1) A step of reacting 2-hydroxy-6-naphthoic acid with a dihalide in the presence of an aqueous solution containing potassium ions to obtain a crude 6,6 ′-(alkylenedioxy) di-2-naphthoic acid potassium salt, Next, 2) a step of subjecting the crude 6,6 ′-(alkylenedioxy) di-2-naphthoic acid potassium salt obtained in 1) to the following treatment reaction a) or b):
a) Step of suspending in water and reacting at a high temperature of 80 to 300 ° C. b) Aciding out to obtain crude 6,6 ′-(alkylenedioxy) di-2-naphthoic acid, which is suspended in water. A step of reacting under a high temperature condition of 80 to 300 ° C.,
3) Solid-liquid separation of the reaction mixture obtained in 2) to obtain 6,6 ′-(alkylenedioxy) di-2-naphthoic acid from the solid phase part, 6,6 ′-(alkylenedioxy) ) Method for producing di-2-naphthoic acid.   6,6 ′-(alkylenedioxy) di-2-naphthoic acid monopotassium salt is isolated by allowing carbon dioxide gas to act on the liquid phase part obtained by solid-liquid separation in the above step 3). The method for producing 6,6 ′-(alkylenedioxy) di-2-naphthoic acid according to claim 1, which is used in the step (1).   The dihalide is 1,2-dihaloethane, and 6,6 ′-(alkylenedioxy) di-2-naphthoic acid is 6,6 ′-(ethylenedioxy) di-2-naphthoic acid.

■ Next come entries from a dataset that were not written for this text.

(** The text stored for a comment: the comment's text when it has at
    most 200 code points, and otherwise its first 200 code points followed
    by three dots. *)
Lemma comment_match_text p u ttl comment m :
  comment_match p u ttl comment = Some (Some m) ->
  story_url m = u /\
  (200 < length (comment_text comment) ->
   c_comment_text m = firstn 200 (comment_text comment) ++ lit "..." /\
   length (c_comment_text m) = 203 /\
   utf8 (c_comment_text m) =
     utf8 (firstn 200 (comment_text comment)) ++ utf8 (lit "...") /\
   utf8 (comment_text comment) =
     utf8 (firstn 200 (comment_text comment))
       ++ utf8 (skipn 200 (comment_text comment))) /\
  (length (comment_text comment) <= 200 ->
   c_comment_text m = comment_text comment).
Proof.
  unfold comment_match. intros Hm.
  destruct (pattern_search p (comment_text comment)) as [matched|];
    [|discriminate].
  destruct (comhead comment) as [meta|]; [|discriminate].
  injection Hm as <-. cbn [c_comment_text story_url]. unfold display_text.
  split; [reflexivity|]. split.
  - intros Hlong. apply Nat.ltb_lt in Hlong as Hb. rewrite Hb.
    repeat split.
    + rewrite length_app, length_firstn.
      change (length (lit "...")) with 3. lia.
    + unfold utf8. apply flat_map_app.
    + unfold utf8. rewrite <- flat_map_app, firstn_skipn. reflexivity.
  - intros Hshort. apply Nat.ltb_ge in Hshort. rewrite Hshort. reflexivity.
Qed.

Lemma scan_comments_In p u ttl found : forall acc cm,
  In cm (scan_comments p u ttl found acc) ->
  In cm acc \/
  exists c, In c found /\ comment_match p u ttl c = Some (Some cm).
Proof.
  induction found as [|c rest IH]; intros acc cm Hin; [left; exact Hin|].
  cbn [scan_comments] in Hin.
  destruct (comment_match p u ttl c) as [[m|]|] eqn:Hc;
    apply IH in Hin as [Hin|(c' & Hc' & Hm)];
    try (left; exact Hin);
    try (right; exists c'; split; [right; exact Hc' | exact Hm]).
  apply in_app_or in Hin as [Hin|[<-|[]]]; [left; exact Hin|].
  right. exists c. split; [left; reflexivity | exact Hc].
Qed.

(** Every comment match of the comment pass was built from one of the
    first fifty comments of the discussion of an eligible entry. *)
Lemma check_posts_In site regex posts : forall acc out cm,
  outcome (check_posts site regex posts acc) = Return out ->
  In cm out ->
  In cm acc \/
  exists p m u dom found c,
    re_compile regex = inr p /\
    In m posts /\ hn_url m = Some u /\ eligible m = true /\
    site u = NavOk dom /\ dom_comment dom = Located found /\
    In c (firstn 50 found) /\
    comment_match p u (title m) c = Some (Some cm).
Proof.
  induction posts as [|m rest IH]; intros acc out cm Hout Hin.
  - injection Hout as <-. left. exact Hin.
  - assert (Hrest : forall acc',
      outcome (check_posts site regex rest acc') = Return out ->
      In cm acc' \/
      exists p m' u dom found c,
        re_compile regex = inr p /\
        In m' (m :: rest) /\ hn_url m' = Some u /\ eligible m' = true /\
        site u = NavOk dom /\ dom_comment dom = Located found /\
        In c (firstn 50 found) /\
        comment_match p u (title m') c = Some (Some cm)).
    { intros acc' Hout'.
      destruct (IH acc' out cm Hout' Hin)
        as [Hacc|(p & m' & u & dom & found & c & Hp & Hm' & Hrest)];
        [left; exact Hacc|].
      right. exists p, m', u, dom, found, c.
      split; [exact Hp | split; [right; exact Hm' | exact Hrest]]. }
    rewrite check_posts_cons in Hout.
    destruct (hn_url m) as [u|] eqn:Hu; [|apply Hrest; exact Hout].
    destruct (eligible m) eqn:He; [|apply Hrest; exact Hout].
    rewrite bind_trace_outcome, scrape_hn_comments_run in Hout.
    cbn [outcome snd trace fst] in Hout.
    destruct (site u) as [msg|dom] eqn:Hnav; [discriminate|].
    destruct (re_compile regex) as [msg|p] eqn:Hp; [discriminate|].
    cbn [outcome snd] in Hout.
    destruct (Hrest _ Hout) as [Hacc|Hex]; [|right; exact Hex].
    apply in_app_or in Hacc as [Hacc|Hfound]; [left; exact Hacc|].
    destruct (dom_comment dom) as [why|found] eqn:Hdom; [destruct Hfound|].
    apply scan_comments_In in Hfound as [[]|(c & Hc & Hm)].
    right. exists p, m, u, dom, found, c.
    repeat split; try assumption. left. reflexivity.
Qed.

The method for producing 6,6 ′-(alkylenedioxy) di-2-naphthoic acid according to claim 1 or 2.   The 6,6 '-(alkylenedioxy) di-2-naphthoic acid obtained by the production method according to any one of claims 1 to 3, and further repeating steps 2) and 3) (Alkylenedioxy) Di-2-naphthoic acid purification method.   The 6,6 '-(alkylenedioxy) di-2-naphthoic acid obtained by the method according to any one of claims 1 to 4 and having an alkali metal content of 300 ppm or less.